The Abducted Hong Kong Booksellers Saga continues with Beijing insisting ever more strenuously that its lies are the truth, using Lee Po, Lam Wing-kee’s girlfriend and the others as helpless co-erced puppets. Presumably no-one is going to swallow such obviously contrived BS. But it serves a purpose: it drops a lifeline to Beijing’s apologists, who can at least point to ‘two-sides’ of the story.
The Chinese regime is in a privileged position. It can state blatant falsehoods and still be surrounded by media, advisors, bureaucrats and others who assure it that it is correct, while having the luxury of disregarding anyone who differs (not that it works). The Hong Kong government, on the other hand, has to worm and wriggle its way through a morass of propaganda and illogicality and still try to make sense to a hostile and skeptical world.

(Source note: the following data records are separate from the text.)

(* ===== verification/Errors.v ===== *)
(** * Errors and dispositions ([core/error.rs], [core/disposition.rs], and the
    failure types of [core/controller.rs]).

    An error says what happened, a disposition what to do next. Payload strings
    are kept; an [std::io::Error] is its [ErrorKind], the only part the code
    inspects. *)

From S2P Require Import Prelude Ranges.
Local Open Scope Z_scope.

(** The kinds of [std::io::ErrorKind] the classification distinguishes. *)
Inductive ErrorKind :=
| ConnectionReset | ConnectionAborted | BrokenPipe | UnexpectedEof | TimedOut
| ConnectionRefused | HostUnreachable | NotFoundKind | Unsupported | InvalidInput | Interrupted | OtherKind.

Inductive Disposition :=
| Accept
| RetrySameRange (after : option Z) (reason : string)
| BackOffOrigin (after : option Z) (reason : string)
| RefreshCredentials (status : Z)
| InvalidateArtifact (reason : string)
| RecheckLength
| FullBodyForRangeRequest
| RangeCapabilityLostD
| QuarantineSource (reason : string)
| Fatal (status : Z) (reason : string).

Inductive TransportError :=
| TransportIo (kind : ErrorKind)
| ConnectionRetired (reason : string)
| ConnectTimeout
| HandshakeFailed (msg : string)
| TlsError (msg : string).

Inductive HttpError :=
| Protocol (msg : string)
| RangeUnsupported (status : Z)
| OversizedBody (received expected : Z)
| PrematureEof (received expected : Z)
| InvalidStatus (status : Z)
| UnexpectedStatus (status : Z) (message : string)
| UnexpectedPartialContent
| CompressedPayload
| RateLimited (after : option Z)
| RangeCapabilityLost
| Dispositioned (d : Disposition) (status : Z).

Inductive DestinationError :=
| DestinationIo (kind : ErrorKind)
| Rejected (msg : string)
| Enospc
| LeaseConflict (msg : string)
| NonIdempotentRetry (msg : string).

Inductive PersistenceError :=
| PersistenceIo (kind : ErrorKind)
| Corrupt (msg : string).

Inductive ResolverError :=
| ResolverIo (kind : ErrorKind)
| ResolverNotFound (msg : string)
| ResolverTimeout.

Inductive RuntimeError :=
| RuntimeInit (msg : string)
| EngineBusy
| RuntimeEngineGone
| ThreadCreate (msg : string)
| RuntimeJoin (msg : string).

Inductive Error :=
| Transport (e : TransportError)
| Http (e : HttpError)
| Destination (e : DestinationError)
| Persistence (e : PersistenceError)
| Resolver (e : ResolverError)
| RepresentationChanged (reason : string)
| Integrity (msg : string)
| OverlapMismatch (offset : Z)
| CredentialsExpired
| Cancelled
| DeadlineExceeded
| Stalled (reason : string)
| EngineGone
| Config (msg : string)
| Runtime (e : RuntimeError)
| Other (msg : string).

(** [crate::core::Result]. *)
Abbreviation result A := (Error + A)%type.

Definition protocol (m : string) : Error := Http (Protocol m).
Definition destination (m : string) : Error := Destination (Rejected m).
Definition journal (m : string) : Error := Persistence (Corrupt m).

Definition is_destination_error (e : Error) : bool :=
  match e with Destination _ => true | _ => false end.

Definition is_persistence_error (e : Error) : bool :=
  match e with Persistence _ => true | _ => false end.

Definition is_range_retryable (e : Error) : bool :=
  match e with
  | Transport (TransportIo _) => true
  | Transport (ConnectionRetired _) => true
  | Transport ConnectTimeout => true
  | Http (RateLimited _) => true
  | Http (PrematureEof _ _) => true
  | Http (Protocol _) => true
  | _ => false
  end.

Definition invalidates_state (e : Error) : bool :=
  match e with
  | RepresentationChanged _ | OverlapMismatch _ => true
  | _ => false
  end.

(** ** Classification *)

(** The arms in the source's order; a status is a [u16]. *)
Definition classify_status (status : Z) (requested : option ByteRange.t)
    (retry_after : option Z) (is_resume : bool) : Disposition :=
  if (status =? 200) && bool_decide (is_Some requested) then
    (if is_resume then FullBodyForRangeRequest else Accept)
  else if (status =? 200) || (status =? 204) then Accept
  else if status =? 206 then Accept
  else if (status =? 301) || (status =? 302) || (status =? 303) || (status =? 307) || (status =? 308)
    then Fatal status "redirect must be resolved before fetching"
  else if (status =? 401) || (status =? 403) then RefreshCredentials status
  else if (status =? 404) || (status =? 410) then Fatal status "resource gone"
  else if status =? 408 then RetrySameRange None "request timeout"
  else if status =? 412 then InvalidateArtifact "precondition failed"
  else if status =? 416 then RecheckLength
  else if status =? 429 then BackOffOrigin retry_after "rate limited"
  else if (status =? 500) || (status =? 502) || (status =? 504)
    then RetrySameRange None "upstream error"
  else if status =? 503 then BackOffOrigin retry_after "service unavailable"
  else if (500 <=? status) && (status <? 600) then RetrySameRange None "server error"
  else Fatal status "unhandled status".

Definition classify_transport_error (e : Error) : Disposition :=
  match e with
  | Transport (TransportIo io) =>
      match io with
      | ConnectionReset | ConnectionAborted | BrokenPipe | UnexpectedEof | TimedOut =>
          RetrySameRange None "connection dropped"
      | ConnectionRefused | HostUnreachable => BackOffOrigin None "origin unreachable"
      | _ => RetrySameRange None "io error"
      end
  | Transport (ConnectionRetired _) => RetrySameRange None "connection retired"
  | Transport ConnectTimeout => BackOffOrigin None "connect timeout"
  | Http (RateLimited after) => BackOffOrigin after "rate limited"
  | Http (PrematureEof _ _) => RetrySameRange None "premature eof"
  | Http RangeCapabilityLost => FullBodyForRangeRequest
  | Http (Dispositioned d _) => d
  | Http (Protocol _) => RetrySameRange None "protocol error"
  | OverlapMismatch _ => QuarantineSource "overlap mismatch against verified data"
  | RepresentationChanged _ => InvalidateArtifact "representation changed"
  | Cancelled => Fatal 0 "cancelled"
  | DeadlineExceeded => Fatal 0 "deadline exceeded"
  | _ => Fatal 0 "unrecoverable"
  end.

(** ** Failures reported to the controller *)

Inductive ConnectFailure := CfDns | CfRefused | CfTimeout | CfTls | CfOther.

Definition retryable (f : ConnectFailure) : bool :=
  match f with CfTls => false | _ => true end.

Inductive ProbeFailureKind :=
| PfCredentials
| PfRateLimited (retry_after : option Z)
| PfTransport.

Record ProbeFailure := mkProbeFailure { pf_kind : ProbeFailureKind; pf_status : Z }.

Definition probe_failure_from_error (e : Error) : ProbeFailure :=
  match e with
  | Http (Dispositioned d status) =>
      match d with
      | RefreshCredentials _ => mkProbeFailure PfCredentials status
      | BackOffOrigin after _ => mkProbeFailure (PfRateLimited after) status
      | _ => mkProbeFailure PfTransport status
      end
  | Http (RangeUnsupported status) | Http (InvalidStatus status) => mkProbeFailure PfTransport status
  | _ => mkProbeFailure PfTransport 0
  end.

Inductive DestinationFailureKind := DfDigestMismatch | DfNoSpace | DfDestinationError.

Definition destination_failure_from_error (e : Error) : DestinationFailureKind :=
  match e with
  | Integrity _ => DfDigestMismatch
  | Destination Enospc => DfNoSpace
  | _ => DfDestinationError
  end.

(** ** Theorems *)

(** What a disposition asks of the network: fetch again, now or later. *)
Definition retries_network (d : Disposition) : bool :=
  match d with RetrySameRange _ _ | BackOffOrigin _ _ => true | _ => false end.

(** Retryability is judged once: except for a status the fetch layer has
    already classified, an error is sent back to the network exactly when
    [is_range_retryable] says so; no destination or persistence error ever is,
    and an error that invalidates local state never keeps the source's data. *)
Theorem transport_classification_agrees (e : Error) :
  (forall d s, e ≠ Http (Dispositioned d s)) ->
  retries_network (classify_transport_error e) = is_range_retryable e /\
  (is_destination_error e || is_persistence_error e = true ->
     classify_transport_error e = Fatal 0 "unrecoverable") /\
  (invalidates_state e = true ->
     (exists r, classify_transport_error e = InvalidateArtifact r) \/
     exists r, classify_transport_error e = QuarantineSource r).
Proof.
  intros H. destruct e as [[[]| | | |]|[]| | | | | | | | | | | | | |]; simpl; try (split_and!; naive_solver).
Qed.

Lemma transport_classification_agrees_witness :
  retries_network (classify_transport_error (Transport ConnectTimeout)) = true /\
  classify_transport_error (Destination Enospc) = Fatal 0 "unrecoverable".
Proof.
  split; [reflexivity|].
  apply (transport_classification_agrees (Destination Enospc)); [discriminate|reflexivity].
Defined.

(** A status line never lets a full body be written at a resume offset,
    and the status-driven outcomes are exhaustive: [Accept] only for 200, 204
    and 206, a network retry exactly for 408, 429 and the 5xx class, and the
    artifact is invalidated only by 412. *)
Theorem status_classification_sound (status : Z) (requested : option ByteRange.t)
    (retry_after : option Z) (is_resume : bool) :
  let d := classify_status status requested retry_after is_resume in
  (status = 200 -> is_Some requested -> is_resume = true -> d = FullBodyForRangeRequest) /\
  (d = Accept -> status = 204 \/ status = 206 \/
     (status = 200 /\ ~ (is_Some requested /\ is_resume = true))) /\
  (retries_network d = true <-> status = 408 \/ status = 429 \/ 500 <= status < 600) /\
  ((exists r, d = InvalidateArtifact r) <-> status = 412) /\
  (d = RecheckLength <-> status = 416).
Proof.
  intros d. unfold d, classify_status.
  destruct (Z.eqb_spec status 200) as [->|H200]; simpl.
  { case_bool_decide as Hr; [destruct is_resume|]; simpl; split_and!; try done; try lia; naive_solver lia. }
  assert (Hn : status = 200 -> is_Some requested -> is_resume = true -> False) by lia.
  repeat (case Z.eqb_spec; [intros ->; simpl; split_and!; try done; try lia; naive_solver lia|intros ?; simpl]).
  destruct (Z.leb_spec 500 status); simpl; [destruct (Z.ltb_spec status 600); simpl|];
    split_and!; try done; try lia; naive_solver lia.
Qed.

Hong Kong’s government concedes that the mechanism whereby Mainland authorities notify the city when they arrest its residents apparently failed in Lam Wing-kee’s case. The city’s administration cannot admit that the Chinese security services have made a mockery of Beijing’s own claims that it always detains and treats suspects ‘in accordance with the law’. It cannot admit that, on the other side of the border, there is no law. It certainly can’t bring itself to openly face the fact that, when the Communist Party decrees it, there is no law on this side of the border either.
The Hong Kong government would like to say that everything is fine, boys and girls – just provided you don’t sell subversive books on the Mainland. That would put everything in perspective. Despite this little bookseller unpleasantness, those of us who do not push seditious literature over the border can still rest assured that the Communist Party won’t break the rules in the case of, say, a legal dispute with a well-connected Mainland company.
Unfortunately, such a clarification would undermine the official fantasy – maintained even by top Communist Party Officials – that ‘One Country, Two Systems’ is totally inviolable. Even when Beijing publicly smashes Hong Kong’s autonomy into pieces, the city’s own hapless leaders have to stand there and assert that it’s still intact.